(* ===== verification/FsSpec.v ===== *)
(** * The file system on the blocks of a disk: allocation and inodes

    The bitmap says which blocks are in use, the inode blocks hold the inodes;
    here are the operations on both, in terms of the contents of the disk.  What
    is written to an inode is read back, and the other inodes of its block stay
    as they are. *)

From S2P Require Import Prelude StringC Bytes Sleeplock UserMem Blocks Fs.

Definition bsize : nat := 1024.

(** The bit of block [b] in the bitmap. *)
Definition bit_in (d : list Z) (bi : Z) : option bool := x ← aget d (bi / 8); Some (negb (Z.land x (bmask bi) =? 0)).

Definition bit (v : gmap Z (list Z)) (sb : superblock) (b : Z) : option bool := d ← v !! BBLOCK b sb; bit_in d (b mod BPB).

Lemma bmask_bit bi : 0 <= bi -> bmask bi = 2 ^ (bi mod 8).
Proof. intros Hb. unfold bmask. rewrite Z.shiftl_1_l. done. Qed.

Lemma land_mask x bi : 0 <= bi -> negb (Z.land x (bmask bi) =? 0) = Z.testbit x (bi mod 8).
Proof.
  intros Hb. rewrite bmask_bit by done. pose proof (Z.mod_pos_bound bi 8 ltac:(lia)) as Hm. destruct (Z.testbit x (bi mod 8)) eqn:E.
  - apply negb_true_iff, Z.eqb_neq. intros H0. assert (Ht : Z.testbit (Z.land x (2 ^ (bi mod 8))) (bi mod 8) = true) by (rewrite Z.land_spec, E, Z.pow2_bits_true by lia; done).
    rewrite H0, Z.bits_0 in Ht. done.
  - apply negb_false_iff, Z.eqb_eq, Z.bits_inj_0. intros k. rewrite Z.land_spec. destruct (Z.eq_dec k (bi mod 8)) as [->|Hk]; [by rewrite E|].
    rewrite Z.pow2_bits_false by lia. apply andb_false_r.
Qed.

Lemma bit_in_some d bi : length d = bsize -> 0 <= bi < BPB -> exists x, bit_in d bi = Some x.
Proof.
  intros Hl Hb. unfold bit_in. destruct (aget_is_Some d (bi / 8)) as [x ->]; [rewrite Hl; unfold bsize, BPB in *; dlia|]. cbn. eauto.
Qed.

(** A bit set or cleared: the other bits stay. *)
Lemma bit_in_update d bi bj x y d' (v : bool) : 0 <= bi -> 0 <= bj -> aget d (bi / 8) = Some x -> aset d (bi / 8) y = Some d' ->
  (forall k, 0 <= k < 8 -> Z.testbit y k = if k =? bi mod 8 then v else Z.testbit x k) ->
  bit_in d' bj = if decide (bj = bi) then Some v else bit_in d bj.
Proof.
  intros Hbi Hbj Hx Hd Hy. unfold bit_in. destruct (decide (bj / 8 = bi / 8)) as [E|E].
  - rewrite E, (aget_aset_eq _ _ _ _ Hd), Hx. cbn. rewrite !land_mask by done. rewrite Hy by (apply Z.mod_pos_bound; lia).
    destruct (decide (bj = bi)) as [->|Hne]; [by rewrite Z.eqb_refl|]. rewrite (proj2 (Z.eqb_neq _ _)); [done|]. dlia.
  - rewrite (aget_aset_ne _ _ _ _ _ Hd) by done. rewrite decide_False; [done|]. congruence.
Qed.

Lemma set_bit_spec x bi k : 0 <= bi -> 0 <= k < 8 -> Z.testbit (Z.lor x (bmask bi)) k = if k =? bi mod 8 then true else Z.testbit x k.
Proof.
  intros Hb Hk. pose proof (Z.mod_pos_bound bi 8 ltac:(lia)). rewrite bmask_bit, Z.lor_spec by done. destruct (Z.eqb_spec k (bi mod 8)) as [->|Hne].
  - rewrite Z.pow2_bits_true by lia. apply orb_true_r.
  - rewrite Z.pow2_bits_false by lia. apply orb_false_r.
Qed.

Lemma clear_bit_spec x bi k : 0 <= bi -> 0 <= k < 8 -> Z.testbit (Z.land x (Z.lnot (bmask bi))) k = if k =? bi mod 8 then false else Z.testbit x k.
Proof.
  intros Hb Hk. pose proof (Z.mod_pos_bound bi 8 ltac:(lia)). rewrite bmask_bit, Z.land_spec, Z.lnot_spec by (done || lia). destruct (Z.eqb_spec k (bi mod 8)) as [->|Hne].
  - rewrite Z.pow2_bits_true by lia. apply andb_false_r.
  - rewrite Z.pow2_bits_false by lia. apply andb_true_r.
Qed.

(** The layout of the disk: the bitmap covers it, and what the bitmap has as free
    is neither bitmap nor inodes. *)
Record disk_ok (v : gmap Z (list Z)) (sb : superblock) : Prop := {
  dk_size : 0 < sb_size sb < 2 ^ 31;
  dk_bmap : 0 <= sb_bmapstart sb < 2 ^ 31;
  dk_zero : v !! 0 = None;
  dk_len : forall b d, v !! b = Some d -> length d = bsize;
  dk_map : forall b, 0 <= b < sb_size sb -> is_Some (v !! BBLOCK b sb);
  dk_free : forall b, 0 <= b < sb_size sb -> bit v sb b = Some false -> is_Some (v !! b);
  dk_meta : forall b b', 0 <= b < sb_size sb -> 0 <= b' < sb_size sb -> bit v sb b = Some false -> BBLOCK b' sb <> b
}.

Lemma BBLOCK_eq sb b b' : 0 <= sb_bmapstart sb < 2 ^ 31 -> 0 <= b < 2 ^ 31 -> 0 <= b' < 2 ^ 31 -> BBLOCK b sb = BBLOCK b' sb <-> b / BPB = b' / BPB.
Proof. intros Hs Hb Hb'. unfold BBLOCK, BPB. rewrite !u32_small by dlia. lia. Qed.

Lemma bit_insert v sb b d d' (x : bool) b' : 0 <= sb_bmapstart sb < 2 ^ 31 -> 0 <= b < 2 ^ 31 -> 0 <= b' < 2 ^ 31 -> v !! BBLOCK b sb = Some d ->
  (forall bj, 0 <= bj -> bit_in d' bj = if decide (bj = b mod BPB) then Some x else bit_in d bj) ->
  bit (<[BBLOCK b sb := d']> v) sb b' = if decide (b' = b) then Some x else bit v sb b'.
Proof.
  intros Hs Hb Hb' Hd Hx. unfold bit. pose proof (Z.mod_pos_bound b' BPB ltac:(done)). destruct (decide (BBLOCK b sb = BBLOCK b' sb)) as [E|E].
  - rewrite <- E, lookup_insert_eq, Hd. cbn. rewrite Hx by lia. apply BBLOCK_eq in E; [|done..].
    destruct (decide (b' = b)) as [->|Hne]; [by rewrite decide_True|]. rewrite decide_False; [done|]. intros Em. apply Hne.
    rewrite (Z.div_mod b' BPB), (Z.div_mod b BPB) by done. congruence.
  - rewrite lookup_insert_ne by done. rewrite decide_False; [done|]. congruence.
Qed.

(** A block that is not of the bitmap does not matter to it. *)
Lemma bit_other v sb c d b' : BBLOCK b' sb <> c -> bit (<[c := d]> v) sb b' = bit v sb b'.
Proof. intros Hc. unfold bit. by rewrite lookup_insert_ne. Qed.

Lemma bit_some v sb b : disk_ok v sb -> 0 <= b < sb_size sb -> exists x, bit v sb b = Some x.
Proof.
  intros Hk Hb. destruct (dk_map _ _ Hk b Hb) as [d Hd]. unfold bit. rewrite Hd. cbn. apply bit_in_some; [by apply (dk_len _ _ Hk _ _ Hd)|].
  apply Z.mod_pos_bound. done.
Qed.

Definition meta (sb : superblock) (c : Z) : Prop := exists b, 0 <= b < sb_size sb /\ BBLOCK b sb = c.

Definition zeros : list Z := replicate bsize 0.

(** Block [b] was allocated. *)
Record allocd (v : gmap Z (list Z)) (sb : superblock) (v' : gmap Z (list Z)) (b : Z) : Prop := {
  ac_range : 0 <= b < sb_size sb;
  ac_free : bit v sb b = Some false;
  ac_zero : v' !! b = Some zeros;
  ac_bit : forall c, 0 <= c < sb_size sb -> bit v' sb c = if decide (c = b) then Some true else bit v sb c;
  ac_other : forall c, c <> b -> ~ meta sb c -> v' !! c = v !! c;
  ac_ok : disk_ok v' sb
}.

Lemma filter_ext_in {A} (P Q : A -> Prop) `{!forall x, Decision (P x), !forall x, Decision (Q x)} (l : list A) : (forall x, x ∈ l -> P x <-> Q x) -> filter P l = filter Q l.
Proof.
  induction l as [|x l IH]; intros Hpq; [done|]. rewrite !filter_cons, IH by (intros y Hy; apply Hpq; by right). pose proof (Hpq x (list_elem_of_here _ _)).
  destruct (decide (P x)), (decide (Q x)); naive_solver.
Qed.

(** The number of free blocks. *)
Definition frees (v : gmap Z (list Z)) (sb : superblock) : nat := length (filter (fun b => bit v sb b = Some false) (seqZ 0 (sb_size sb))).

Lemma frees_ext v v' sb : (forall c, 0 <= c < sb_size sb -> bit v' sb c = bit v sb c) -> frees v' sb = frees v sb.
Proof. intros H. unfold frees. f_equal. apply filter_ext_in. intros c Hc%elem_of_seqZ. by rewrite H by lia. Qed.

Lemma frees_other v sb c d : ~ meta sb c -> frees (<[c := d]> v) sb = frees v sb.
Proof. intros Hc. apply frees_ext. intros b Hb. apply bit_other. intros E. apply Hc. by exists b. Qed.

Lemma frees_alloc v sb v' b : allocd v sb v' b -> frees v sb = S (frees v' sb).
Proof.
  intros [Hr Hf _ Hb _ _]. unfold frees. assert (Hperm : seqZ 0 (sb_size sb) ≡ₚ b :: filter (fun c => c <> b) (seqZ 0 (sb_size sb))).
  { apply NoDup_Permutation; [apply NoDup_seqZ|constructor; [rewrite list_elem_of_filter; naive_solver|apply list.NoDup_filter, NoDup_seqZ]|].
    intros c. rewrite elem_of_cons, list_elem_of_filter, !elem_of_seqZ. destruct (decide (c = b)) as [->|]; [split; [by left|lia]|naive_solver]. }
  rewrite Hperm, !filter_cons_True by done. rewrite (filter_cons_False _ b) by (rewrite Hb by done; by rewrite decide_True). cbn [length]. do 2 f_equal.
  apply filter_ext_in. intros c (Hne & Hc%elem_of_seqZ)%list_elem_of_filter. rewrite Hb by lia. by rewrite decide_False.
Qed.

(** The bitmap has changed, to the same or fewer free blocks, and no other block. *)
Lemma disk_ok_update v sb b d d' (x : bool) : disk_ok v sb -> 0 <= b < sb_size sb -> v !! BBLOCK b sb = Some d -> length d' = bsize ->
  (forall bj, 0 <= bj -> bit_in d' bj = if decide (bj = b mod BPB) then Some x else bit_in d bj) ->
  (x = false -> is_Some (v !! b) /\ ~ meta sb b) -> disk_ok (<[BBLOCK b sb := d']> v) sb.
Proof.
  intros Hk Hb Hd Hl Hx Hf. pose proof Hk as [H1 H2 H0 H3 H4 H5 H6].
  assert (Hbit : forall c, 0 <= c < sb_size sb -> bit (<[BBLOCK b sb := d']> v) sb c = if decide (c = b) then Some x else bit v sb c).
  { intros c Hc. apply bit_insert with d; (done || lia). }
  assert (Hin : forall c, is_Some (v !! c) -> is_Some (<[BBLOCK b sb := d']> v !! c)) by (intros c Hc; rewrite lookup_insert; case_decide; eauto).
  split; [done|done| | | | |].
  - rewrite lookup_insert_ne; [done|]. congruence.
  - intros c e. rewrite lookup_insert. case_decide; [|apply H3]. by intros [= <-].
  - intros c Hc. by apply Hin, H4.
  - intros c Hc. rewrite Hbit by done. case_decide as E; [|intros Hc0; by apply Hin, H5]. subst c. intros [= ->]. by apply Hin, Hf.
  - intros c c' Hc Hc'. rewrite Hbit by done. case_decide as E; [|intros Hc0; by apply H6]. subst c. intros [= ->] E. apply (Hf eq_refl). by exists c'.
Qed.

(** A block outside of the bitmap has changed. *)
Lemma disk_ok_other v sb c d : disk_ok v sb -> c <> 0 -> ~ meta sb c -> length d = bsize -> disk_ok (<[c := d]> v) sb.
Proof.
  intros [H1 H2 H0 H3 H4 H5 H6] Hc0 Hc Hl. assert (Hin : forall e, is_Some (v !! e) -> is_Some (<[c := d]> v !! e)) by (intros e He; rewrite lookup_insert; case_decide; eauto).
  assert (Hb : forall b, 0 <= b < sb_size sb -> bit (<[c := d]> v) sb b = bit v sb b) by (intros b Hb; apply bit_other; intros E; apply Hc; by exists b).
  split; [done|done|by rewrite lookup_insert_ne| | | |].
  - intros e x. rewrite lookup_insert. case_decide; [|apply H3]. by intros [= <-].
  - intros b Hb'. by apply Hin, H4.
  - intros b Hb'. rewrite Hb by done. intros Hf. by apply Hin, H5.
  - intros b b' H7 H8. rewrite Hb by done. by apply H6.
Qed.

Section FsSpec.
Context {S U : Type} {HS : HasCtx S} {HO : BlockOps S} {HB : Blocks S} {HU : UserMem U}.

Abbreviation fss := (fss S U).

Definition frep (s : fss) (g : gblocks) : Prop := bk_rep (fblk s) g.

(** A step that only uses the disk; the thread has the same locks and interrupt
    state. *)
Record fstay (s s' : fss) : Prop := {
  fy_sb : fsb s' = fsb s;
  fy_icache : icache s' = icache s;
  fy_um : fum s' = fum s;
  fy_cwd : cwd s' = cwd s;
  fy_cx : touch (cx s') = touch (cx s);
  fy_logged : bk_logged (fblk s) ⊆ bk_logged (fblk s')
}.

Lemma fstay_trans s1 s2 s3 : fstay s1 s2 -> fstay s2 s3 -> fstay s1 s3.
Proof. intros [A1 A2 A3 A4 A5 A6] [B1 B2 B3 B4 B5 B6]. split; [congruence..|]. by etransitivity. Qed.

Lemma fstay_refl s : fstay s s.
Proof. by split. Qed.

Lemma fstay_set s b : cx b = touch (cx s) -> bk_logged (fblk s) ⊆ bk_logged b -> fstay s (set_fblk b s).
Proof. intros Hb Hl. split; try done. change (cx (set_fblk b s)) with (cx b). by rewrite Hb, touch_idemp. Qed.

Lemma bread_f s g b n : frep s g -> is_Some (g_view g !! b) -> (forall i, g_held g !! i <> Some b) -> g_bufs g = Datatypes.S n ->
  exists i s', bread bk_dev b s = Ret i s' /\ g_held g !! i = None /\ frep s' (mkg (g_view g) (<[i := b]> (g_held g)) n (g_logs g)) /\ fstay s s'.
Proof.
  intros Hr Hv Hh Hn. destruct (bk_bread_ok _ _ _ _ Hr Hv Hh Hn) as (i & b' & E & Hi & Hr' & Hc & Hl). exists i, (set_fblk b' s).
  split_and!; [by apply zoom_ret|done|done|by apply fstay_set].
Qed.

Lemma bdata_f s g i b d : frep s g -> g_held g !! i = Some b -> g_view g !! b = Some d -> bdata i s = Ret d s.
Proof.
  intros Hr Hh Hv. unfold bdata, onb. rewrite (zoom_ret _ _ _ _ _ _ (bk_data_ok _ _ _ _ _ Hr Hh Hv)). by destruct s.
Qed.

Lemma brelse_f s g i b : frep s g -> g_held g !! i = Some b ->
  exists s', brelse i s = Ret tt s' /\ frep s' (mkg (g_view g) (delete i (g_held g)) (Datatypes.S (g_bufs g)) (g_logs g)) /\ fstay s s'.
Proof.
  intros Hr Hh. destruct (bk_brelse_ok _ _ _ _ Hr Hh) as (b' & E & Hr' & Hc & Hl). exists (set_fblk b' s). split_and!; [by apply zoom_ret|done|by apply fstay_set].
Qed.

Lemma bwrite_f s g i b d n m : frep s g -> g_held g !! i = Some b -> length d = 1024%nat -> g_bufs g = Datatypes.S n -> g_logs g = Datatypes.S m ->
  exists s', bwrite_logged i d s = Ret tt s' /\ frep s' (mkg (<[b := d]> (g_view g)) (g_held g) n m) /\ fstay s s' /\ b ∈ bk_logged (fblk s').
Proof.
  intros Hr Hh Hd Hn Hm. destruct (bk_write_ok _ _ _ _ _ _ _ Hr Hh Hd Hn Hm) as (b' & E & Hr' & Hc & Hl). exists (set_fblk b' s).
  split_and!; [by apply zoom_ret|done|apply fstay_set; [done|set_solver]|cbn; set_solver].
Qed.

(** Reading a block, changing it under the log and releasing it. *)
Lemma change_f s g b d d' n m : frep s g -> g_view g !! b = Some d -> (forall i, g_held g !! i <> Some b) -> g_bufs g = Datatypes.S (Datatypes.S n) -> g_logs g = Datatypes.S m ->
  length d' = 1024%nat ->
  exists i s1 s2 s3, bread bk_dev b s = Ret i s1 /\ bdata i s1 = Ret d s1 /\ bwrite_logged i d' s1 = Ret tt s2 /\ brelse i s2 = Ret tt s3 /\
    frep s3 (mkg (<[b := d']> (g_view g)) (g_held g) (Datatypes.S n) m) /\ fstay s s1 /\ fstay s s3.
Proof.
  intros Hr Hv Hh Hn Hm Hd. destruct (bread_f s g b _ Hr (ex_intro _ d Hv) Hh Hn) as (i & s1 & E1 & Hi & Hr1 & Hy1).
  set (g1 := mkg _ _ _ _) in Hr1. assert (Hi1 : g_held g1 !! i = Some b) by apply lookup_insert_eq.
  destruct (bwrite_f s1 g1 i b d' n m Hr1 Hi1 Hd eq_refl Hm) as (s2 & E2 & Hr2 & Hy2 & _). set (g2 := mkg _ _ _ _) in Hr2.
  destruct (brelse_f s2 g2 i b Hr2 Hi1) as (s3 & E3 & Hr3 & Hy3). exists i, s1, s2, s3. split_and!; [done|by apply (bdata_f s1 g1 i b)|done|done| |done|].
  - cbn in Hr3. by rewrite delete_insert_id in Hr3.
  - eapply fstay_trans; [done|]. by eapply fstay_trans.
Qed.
--
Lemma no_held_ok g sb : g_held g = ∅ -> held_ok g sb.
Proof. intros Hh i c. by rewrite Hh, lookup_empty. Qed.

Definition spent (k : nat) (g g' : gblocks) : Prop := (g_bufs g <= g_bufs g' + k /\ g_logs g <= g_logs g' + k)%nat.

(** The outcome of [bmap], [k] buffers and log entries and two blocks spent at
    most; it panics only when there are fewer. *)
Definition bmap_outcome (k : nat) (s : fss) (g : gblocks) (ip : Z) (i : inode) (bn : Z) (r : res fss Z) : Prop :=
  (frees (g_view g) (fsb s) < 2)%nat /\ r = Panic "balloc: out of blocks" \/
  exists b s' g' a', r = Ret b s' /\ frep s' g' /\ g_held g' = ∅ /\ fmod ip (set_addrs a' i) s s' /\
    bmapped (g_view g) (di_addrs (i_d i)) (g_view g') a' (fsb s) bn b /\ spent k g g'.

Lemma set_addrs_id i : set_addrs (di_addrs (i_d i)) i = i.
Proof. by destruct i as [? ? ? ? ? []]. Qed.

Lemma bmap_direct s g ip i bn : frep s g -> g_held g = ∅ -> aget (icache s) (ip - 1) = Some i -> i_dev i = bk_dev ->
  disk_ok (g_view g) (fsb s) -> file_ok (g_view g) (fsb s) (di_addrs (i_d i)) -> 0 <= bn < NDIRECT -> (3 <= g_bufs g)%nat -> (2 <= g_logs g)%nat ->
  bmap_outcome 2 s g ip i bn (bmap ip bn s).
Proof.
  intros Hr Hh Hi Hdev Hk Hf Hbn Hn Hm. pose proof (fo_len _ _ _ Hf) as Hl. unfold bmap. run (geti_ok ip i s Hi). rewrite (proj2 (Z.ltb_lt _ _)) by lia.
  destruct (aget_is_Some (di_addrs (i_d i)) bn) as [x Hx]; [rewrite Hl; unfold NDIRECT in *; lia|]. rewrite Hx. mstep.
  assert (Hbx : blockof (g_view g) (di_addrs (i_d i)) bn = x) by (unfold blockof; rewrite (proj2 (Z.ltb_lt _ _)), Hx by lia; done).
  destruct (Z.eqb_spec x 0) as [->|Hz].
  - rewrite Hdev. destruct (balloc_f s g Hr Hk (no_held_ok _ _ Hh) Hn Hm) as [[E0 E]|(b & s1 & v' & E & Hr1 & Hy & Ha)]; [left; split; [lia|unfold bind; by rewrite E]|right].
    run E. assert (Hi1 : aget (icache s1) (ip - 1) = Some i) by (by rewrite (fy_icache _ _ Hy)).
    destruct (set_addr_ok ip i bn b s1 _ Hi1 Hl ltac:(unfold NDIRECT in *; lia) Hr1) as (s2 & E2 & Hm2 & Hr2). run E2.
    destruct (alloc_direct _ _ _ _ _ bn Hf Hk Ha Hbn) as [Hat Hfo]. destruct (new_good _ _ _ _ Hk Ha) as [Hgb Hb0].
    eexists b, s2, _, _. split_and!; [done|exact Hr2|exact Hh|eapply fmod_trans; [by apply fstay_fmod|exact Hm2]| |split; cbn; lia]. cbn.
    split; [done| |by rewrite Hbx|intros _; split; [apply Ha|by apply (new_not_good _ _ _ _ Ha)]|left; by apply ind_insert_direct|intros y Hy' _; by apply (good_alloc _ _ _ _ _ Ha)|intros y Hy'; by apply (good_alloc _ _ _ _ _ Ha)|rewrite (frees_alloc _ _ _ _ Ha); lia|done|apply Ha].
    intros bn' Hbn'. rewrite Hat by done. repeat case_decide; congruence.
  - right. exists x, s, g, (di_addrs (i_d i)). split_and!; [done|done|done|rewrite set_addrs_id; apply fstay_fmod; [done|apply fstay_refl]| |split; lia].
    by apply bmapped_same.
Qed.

## Assignment
Start with the line above that contains "apply Z.mod_pos_bound. done." and end with the line that contains "Record allocd (v". Write out those lines exactly, and only those.

## Response for this exercise
  apply Z.mod_pos_bound. done.
Qed.

Definition meta (sb : superblock) (c : Z) : Prop := exists b, 0 <= b < sb_size sb /\ BBLOCK b sb = c.

Definition zeros : list Z := replicate bsize 0.

(** Block [b] was allocated. *)
Record allocd (v : gmap Z (list Z)) (sb : superblock) (v' : gmap Z (list Z)) (b : Z) : Prop := {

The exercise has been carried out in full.